* [Your goal] Below are some records. Return exactly the lines from the one containing "Definition nd_convolve (x" through the one containing "Definition getGaborKernel (ksize : Z * Z)", both included, and only those.

* [Data to use]
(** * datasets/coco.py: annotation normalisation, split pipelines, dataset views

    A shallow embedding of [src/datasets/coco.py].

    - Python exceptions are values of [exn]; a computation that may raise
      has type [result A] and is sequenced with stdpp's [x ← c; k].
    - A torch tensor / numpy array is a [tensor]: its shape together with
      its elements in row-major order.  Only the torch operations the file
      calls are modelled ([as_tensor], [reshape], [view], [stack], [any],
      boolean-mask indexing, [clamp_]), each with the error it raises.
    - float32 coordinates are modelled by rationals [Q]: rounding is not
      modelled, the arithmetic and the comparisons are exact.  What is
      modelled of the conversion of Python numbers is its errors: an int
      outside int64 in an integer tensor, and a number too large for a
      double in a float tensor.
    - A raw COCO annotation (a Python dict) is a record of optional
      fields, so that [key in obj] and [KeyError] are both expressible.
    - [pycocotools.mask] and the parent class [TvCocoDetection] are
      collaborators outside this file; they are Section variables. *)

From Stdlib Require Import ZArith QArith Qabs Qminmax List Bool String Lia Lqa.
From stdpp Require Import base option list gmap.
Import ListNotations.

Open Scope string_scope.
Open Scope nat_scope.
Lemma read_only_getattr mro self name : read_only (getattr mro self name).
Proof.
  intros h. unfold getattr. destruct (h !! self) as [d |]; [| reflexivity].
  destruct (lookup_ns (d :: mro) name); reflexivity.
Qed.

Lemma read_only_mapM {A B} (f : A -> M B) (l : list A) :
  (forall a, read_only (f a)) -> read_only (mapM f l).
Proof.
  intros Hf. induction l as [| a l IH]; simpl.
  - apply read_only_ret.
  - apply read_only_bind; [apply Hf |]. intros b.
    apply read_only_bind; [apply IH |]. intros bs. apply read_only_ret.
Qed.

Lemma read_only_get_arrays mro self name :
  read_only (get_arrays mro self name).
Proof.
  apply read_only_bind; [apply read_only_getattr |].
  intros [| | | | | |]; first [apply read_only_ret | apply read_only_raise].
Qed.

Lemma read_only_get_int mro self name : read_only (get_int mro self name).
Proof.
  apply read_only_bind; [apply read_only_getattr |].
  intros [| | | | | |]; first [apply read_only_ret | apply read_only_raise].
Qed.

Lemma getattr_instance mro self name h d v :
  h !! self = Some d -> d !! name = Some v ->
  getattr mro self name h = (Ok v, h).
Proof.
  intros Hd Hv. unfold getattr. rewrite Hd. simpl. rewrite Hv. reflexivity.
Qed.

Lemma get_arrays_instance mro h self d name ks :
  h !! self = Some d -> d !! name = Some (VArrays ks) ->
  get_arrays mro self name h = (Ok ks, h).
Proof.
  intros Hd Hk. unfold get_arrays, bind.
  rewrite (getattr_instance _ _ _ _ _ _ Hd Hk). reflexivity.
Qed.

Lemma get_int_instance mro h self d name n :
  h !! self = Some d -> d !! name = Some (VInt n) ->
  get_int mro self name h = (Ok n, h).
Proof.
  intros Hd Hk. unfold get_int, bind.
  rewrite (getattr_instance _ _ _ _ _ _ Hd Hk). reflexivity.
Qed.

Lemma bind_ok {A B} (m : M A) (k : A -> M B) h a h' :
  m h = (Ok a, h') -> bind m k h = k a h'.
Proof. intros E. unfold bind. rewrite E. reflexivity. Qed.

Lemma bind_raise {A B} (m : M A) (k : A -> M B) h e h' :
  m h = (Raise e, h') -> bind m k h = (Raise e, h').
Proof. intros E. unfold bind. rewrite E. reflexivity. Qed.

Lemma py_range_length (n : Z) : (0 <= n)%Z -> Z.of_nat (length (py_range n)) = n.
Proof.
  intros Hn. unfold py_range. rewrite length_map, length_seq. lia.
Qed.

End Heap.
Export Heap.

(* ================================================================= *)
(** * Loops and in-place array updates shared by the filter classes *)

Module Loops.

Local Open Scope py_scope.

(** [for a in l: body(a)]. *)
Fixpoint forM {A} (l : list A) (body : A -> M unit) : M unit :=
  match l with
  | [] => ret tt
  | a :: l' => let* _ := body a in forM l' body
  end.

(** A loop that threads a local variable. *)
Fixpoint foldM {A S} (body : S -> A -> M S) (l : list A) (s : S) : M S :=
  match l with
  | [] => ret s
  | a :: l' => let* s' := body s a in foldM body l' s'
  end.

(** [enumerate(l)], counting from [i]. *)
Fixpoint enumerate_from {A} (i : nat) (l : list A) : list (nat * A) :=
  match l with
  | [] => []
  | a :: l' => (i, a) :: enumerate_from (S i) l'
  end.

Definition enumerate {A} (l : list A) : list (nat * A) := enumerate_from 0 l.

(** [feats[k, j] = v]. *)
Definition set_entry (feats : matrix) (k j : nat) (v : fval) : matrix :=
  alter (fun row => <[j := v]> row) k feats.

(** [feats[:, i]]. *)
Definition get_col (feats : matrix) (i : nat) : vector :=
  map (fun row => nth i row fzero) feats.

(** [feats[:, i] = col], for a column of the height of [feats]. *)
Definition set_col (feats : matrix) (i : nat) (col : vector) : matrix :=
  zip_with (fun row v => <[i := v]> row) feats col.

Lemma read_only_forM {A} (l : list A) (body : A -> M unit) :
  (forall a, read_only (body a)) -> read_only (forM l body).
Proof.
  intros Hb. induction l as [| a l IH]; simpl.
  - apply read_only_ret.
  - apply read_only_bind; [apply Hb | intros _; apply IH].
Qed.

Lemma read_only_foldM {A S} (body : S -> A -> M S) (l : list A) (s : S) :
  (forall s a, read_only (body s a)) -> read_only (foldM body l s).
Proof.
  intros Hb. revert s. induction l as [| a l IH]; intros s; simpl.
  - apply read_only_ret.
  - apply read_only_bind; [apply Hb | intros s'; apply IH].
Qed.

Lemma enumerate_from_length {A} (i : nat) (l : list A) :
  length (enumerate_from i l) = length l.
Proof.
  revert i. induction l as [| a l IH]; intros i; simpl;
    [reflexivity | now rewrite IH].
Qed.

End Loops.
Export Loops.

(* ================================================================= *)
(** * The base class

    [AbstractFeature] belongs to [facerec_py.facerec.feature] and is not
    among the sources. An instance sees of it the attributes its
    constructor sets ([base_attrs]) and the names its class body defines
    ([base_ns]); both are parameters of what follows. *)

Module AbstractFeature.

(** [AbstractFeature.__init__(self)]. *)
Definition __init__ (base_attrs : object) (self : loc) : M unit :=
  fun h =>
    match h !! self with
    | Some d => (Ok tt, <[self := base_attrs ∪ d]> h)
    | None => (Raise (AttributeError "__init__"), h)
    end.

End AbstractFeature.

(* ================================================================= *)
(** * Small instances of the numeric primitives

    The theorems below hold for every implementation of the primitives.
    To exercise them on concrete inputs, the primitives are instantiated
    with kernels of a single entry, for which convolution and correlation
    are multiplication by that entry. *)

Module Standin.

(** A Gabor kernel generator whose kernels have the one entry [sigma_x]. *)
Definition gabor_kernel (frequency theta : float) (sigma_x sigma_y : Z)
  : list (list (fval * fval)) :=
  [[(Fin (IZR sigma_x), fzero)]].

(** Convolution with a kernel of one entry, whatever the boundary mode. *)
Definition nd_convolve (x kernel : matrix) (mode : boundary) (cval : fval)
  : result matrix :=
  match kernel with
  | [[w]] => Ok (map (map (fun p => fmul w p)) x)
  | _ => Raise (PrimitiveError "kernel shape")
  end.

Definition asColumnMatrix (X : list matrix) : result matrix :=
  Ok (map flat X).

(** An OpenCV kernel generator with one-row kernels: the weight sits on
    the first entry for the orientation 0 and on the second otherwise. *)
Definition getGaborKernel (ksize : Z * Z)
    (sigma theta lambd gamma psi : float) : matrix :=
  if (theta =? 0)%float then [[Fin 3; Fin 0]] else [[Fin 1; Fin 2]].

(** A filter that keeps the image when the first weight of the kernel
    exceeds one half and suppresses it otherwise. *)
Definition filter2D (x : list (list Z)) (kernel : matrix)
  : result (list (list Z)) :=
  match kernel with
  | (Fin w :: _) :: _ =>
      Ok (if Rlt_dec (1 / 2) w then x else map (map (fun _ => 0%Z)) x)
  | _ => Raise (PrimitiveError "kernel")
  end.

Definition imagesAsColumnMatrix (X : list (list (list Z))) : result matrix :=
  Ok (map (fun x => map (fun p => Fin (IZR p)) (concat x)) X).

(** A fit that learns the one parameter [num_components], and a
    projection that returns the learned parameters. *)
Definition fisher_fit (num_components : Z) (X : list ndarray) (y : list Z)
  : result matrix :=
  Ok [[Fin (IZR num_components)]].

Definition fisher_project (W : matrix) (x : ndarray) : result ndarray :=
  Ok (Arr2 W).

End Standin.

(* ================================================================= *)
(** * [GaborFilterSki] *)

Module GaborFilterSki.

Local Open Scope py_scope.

* [Expected answer]
Definition nd_convolve (x kernel : matrix) (mode : boundary) (cval : fval)
  : result matrix :=
  match kernel with
  | [[w]] => Ok (map (map (fun p => fmul w p)) x)
  | _ => Raise (PrimitiveError "kernel shape")
  end.

Definition asColumnMatrix (X : list matrix) : result matrix :=
  Ok (map flat X).

(** An OpenCV kernel generator with one-row kernels: the weight sits on
    the first entry for the orientation 0 and on the second otherwise. *)
Definition getGaborKernel (ksize : Z * Z)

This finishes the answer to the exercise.